Dataset Start Marker

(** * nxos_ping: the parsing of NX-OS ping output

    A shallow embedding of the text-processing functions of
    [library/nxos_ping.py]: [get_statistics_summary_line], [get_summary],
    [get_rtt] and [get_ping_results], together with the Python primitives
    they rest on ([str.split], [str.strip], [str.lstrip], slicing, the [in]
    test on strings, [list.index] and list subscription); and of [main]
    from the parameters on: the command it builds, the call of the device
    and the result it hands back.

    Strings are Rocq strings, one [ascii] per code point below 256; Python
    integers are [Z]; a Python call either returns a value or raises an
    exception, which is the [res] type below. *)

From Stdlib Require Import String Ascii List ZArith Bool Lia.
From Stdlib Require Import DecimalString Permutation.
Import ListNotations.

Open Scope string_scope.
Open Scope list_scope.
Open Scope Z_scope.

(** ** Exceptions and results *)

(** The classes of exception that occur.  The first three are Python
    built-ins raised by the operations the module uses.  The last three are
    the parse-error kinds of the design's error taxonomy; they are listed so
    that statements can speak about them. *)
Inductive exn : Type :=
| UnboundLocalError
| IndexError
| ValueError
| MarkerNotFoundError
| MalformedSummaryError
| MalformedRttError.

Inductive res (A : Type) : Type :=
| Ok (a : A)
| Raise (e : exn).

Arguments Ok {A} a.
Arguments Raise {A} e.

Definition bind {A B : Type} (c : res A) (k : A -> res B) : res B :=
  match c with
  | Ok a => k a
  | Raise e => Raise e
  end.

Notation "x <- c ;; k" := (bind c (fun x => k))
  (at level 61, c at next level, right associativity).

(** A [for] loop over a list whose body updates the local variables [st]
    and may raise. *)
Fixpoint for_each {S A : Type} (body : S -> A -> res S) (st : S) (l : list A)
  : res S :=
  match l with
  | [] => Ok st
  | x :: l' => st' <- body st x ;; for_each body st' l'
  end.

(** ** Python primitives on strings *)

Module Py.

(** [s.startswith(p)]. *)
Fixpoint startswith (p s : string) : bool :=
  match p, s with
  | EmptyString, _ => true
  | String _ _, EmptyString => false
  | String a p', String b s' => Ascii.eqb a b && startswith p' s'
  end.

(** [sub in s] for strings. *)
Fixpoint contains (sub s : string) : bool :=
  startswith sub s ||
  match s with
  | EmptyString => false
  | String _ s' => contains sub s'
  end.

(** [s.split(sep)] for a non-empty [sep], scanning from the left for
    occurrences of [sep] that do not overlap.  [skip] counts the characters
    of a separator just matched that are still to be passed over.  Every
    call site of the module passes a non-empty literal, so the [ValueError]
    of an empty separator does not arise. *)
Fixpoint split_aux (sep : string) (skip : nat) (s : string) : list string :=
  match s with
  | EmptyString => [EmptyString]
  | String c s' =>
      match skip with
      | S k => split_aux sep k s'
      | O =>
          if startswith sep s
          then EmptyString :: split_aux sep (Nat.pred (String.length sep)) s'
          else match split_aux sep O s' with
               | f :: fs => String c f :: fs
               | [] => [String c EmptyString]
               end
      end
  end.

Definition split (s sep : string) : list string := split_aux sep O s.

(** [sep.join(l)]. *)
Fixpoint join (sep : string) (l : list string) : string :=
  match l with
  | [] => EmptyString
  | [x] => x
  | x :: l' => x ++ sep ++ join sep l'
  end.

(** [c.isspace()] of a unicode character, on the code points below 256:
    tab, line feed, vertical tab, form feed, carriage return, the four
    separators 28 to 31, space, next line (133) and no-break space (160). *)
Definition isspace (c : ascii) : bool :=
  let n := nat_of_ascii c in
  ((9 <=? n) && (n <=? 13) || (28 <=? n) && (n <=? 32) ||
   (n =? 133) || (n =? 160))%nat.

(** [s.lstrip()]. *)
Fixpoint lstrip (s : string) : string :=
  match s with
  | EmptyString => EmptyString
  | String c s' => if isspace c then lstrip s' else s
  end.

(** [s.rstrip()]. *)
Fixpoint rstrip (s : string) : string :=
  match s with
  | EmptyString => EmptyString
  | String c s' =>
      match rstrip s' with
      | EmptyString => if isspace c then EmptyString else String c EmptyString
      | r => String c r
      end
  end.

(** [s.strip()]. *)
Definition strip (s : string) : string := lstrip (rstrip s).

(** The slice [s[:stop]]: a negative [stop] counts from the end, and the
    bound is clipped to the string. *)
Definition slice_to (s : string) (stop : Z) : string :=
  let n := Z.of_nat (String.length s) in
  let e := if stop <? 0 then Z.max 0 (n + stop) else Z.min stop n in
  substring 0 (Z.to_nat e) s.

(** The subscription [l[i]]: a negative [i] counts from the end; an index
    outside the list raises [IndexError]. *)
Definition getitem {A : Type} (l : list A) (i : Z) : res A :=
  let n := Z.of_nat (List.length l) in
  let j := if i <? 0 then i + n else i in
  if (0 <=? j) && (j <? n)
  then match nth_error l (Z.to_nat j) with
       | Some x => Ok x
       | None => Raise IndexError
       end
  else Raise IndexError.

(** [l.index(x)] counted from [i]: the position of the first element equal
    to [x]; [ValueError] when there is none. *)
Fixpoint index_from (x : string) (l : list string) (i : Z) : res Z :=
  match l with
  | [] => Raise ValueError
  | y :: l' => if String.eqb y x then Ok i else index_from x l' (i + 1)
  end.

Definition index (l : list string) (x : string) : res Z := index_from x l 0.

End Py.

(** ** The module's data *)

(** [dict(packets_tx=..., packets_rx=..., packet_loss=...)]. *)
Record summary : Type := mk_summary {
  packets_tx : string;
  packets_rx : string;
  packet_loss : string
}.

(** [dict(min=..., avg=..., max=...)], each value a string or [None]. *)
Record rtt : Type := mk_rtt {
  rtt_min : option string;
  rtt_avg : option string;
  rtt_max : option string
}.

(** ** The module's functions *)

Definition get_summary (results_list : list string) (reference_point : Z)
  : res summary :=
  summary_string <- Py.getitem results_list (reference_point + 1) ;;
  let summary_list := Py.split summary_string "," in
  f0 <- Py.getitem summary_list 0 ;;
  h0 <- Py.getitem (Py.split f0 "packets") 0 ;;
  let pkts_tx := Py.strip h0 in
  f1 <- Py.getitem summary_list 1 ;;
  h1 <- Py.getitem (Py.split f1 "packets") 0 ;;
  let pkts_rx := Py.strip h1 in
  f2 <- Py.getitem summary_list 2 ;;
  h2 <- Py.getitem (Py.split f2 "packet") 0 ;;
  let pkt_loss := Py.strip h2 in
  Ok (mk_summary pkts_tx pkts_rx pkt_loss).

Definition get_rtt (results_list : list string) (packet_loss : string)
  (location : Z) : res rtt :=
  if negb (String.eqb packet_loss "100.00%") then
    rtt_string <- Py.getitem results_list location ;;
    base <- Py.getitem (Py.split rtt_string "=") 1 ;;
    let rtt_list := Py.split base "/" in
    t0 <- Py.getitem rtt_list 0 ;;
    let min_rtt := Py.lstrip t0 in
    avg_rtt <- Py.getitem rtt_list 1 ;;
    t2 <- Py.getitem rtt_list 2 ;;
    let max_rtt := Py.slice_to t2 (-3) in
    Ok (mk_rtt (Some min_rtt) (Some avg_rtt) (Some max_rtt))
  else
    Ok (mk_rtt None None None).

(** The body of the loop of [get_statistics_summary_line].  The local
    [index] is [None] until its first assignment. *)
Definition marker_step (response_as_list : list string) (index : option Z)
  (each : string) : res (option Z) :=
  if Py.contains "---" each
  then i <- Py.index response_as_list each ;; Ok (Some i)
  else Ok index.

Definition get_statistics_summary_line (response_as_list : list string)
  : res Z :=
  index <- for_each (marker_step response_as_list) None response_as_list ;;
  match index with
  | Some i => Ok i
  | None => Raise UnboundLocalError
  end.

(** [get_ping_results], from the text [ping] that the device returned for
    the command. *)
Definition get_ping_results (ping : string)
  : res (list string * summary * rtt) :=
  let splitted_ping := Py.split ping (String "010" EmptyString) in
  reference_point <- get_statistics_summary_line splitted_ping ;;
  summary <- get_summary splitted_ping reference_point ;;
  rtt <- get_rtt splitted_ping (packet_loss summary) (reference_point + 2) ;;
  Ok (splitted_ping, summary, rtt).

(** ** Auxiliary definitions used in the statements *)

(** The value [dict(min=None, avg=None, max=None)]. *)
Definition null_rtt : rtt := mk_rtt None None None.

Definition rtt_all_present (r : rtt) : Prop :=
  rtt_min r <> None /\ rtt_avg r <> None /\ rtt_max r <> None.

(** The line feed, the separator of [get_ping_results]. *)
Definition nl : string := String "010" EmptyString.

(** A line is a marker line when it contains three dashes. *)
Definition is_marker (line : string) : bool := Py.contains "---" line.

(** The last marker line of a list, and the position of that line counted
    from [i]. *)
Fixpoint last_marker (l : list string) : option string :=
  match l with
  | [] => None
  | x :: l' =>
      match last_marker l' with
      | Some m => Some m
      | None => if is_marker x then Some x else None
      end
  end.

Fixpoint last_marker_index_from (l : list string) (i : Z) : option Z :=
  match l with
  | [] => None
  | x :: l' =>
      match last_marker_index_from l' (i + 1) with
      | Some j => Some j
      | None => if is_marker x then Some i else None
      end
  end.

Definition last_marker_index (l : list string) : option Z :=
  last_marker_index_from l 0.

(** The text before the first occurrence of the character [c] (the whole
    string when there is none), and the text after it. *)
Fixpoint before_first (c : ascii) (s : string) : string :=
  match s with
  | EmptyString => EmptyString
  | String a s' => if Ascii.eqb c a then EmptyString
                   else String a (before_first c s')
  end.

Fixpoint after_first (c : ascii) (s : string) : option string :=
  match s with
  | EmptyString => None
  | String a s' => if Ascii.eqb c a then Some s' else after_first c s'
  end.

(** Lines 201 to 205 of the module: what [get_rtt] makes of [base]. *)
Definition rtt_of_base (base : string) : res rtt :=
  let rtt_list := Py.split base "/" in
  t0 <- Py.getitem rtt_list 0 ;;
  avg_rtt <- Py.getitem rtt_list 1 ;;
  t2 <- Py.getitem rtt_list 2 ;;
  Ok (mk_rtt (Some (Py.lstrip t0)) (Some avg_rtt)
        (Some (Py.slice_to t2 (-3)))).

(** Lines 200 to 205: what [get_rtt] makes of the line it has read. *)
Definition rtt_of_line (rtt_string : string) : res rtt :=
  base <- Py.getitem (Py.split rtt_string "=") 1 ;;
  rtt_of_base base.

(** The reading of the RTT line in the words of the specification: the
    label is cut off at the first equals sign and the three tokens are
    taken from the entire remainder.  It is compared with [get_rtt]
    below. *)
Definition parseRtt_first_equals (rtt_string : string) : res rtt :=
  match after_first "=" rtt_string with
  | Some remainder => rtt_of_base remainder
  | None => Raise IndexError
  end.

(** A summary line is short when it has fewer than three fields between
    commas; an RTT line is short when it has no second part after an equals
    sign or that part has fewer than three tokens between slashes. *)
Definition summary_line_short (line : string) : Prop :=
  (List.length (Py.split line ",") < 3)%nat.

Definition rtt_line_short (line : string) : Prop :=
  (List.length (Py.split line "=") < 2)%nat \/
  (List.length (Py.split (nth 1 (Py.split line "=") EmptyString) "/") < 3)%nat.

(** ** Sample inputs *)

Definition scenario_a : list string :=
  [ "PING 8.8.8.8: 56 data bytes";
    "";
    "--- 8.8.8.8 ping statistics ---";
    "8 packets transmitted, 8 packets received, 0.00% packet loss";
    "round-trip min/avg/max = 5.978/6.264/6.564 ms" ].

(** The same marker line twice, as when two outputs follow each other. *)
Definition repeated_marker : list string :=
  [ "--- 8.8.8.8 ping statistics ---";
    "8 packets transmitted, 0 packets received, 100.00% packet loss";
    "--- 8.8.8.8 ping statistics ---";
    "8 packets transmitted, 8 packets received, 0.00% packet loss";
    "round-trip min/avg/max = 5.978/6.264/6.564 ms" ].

Dataset End Marker

■ What the task requires
Only lines containing the word "device" matter here: count them in the entries and give the number, nothing else.

■ Response to the task
2